Buka konten ini
JAKARTA (BP) – PT Aneka Tambang Tbk mencatat ada-nya lonjakan permintaan emas logam mulia Antam pada sebelum dan setelah Lebaran 2025. Imbasnya, sejumlah stok emas fisik dengan beragam gramasi kosong di beberapa butik Antam.
Merespons hal itu, Corporate Secretary Division Head Antam, Syarif Faisal Alkadrie, menyampaikan bahwa Antam terus berkomitmen untuk menjaga ketersediaan produk dengan mengoptimalkan proses produksi dan distribusi agar kebutuhan pelanggan tetap terpenuhi.

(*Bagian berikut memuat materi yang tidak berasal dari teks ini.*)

Lemma wrapping_answers : @devices_answer (steady wrapping 3) flat_mmu.
Proof. split; intros d; vm_compute; by left. Qed.

Lemma wrapping_key_wait l h v :
  @waitForEvent (steady wrapping 3) pcap_vars 0xFFCA1000 AES_STS_KEY_INIT_DONE AES_STS_KEY_INIT_DONE TIMEOUT_USEC
    (@St (steady wrapping 3) pcap_vars tt l h v) =
  (Ret TEE_SUCCESS, @St (steady wrapping 3) pcap_vars tt
    (EvRd W32 0xFFCA1000 0x18 :: EvCall "read_cntpct" [] 0 :: EvCall "read_cntfrq" [] 0 ::
     EvCall "read_cntpct" [] 0 :: l) h v).
Proof. reflexivity. Qed.

Lemma wrapped_lengths_never_end n enc tag next cur bt l h v :
  cur = 0 \/ cur = 2 ^ 31 ->
  exists s', @secure_blocks (steady wrapping 3) flat_mmu pcap_vars (Has_self _) n 0xFFCA1000 (2 ^ 31)
    enc tag next cur bt (@St (steady wrapping 3) pcap_vars tt l h v) = (Halt StillPolling, s').
Proof.
  revert enc tag next cur bt l h v.
  induction n as [|n IH]; intros enc tag next cur bt l h v Hcur; [by eexists|].
  cbn [secure_blocks]. rewrite run_bind_gets. pose proof wrapping_answers as Hans.
  destruct (returns_run _ _ _ (decrypt_calm (E := steady wrapping 3) (MM := flat_mmu) (answer_dma Hans)
    (answer_aes Hans) (answer_spin Hans) enc next tag (bs_iv (sget v)) bt (@St (steady wrapping 3) _ tt l h v)))
    as (r & [[] l1 h1 v1] & Hr & _).
  rewrite (bind_run _ _ _ _ _ Hr). unfold io_read32, io_write32. run_unfold. rewrite run_bind_read.
  change (wtrunc W32 _) with 0x20. change (u32 (endian_swap 32 * 4)) with (2 ^ 31).
  change (hw_read _ _ _).2 with tt.
  assert (Hc : u32 (cur + 2 ^ 31) = 0 \/ u32 (cur + 2 ^ 31) = 2 ^ 31)
    by (destruct Hcur as [-> | ->]; vm_compute; auto).
  change (2 ^ 31 =? 0) with false. rewrite run_if.
  replace (u32 (cur + 2 ^ 31) >? 2 ^ 31) with false by (destruct Hc as [-> | ->]; reflexivity).
  rewrite run_bind_write. change (hw_write _ _ _ _) with tt.
  rewrite (bind_run _ _ _ _ _ (wrapping_key_wait _ _ _)). change (negb _) with false. cbn match.
  rewrite run_bind_mods. by apply IH.
Qed.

”Kami juga memperkuat strategi pengadaan bahan baku emas, baik dari tambang emas kami di Pongkor maupun melalui kerja sama dengan pihak ketiga, termasuk PT Freeport Indonesia,” kata Syarif Faisal kepada JawaPos.com (grup Batam Pos), Jumat (11/4).
Dia juga menjelaskan, PT Antam telah menerima pengiriman tahap pertama dari PT Freeport sebagai bagian dari komitmen bersama untuk penyediaan bahan baku emas bagi produk logam mulia Antam.
”Dengan langkah-langkah ini, kami berupaya memastikan bahwa produk logam mulia dapat tersedia secara konsisten di pasar dan gerai-gerai kami,” jelas Syarif.
Selain menggandeng pihak ketiga, Syarif membeberkan bahwa saat ini Antam juga te-ngah membangun fasilitas pengolahan logam mulia baru di kawasan Java Integrated Industrial and Ports Estate (JIIPE), Gresik, Jawa Timur.
Menurutnya, pabrik di Gresik itu memang dirancang untuk meningkatkan kapasitas produksi serta efisiensi operasional perusahaan dengan fokus pada pengolahan bahan baku emas dalam negeri.
”Langkah ini merupakan bagian dari strategi jangka panjang Antam untuk memperkuat ketahanan pasokan dan memberikan layanan yang berkelanjutan kepada pelanggan,” bebernya.
Lebih lanjut, di tengah kekosongan stok pada sejumlah butik Antam, Syarif menyaran-kan masyarakat untuk bisa membeli emas fisik digital melalui laman brankaslm.com atau aplikasi Logam Mulia Antam yang dapat diunduh di Play Store dan App Store.
”Sebagai alternatif untuk melakukan investasi emas Antam masyarakat dapat menggunakan layanan Brankas melalui aplikasi mobile Antam Logam Mulia,” ujar Syarif.
Untuk diketahui, BRANKAS adalah akronim dari ”Berencana Aman Kelola Emas”. Program ini memberikan alternatif bagi pelanggan dalam berinvestasi emas ANTAM melalui instrumen emas fisik digital.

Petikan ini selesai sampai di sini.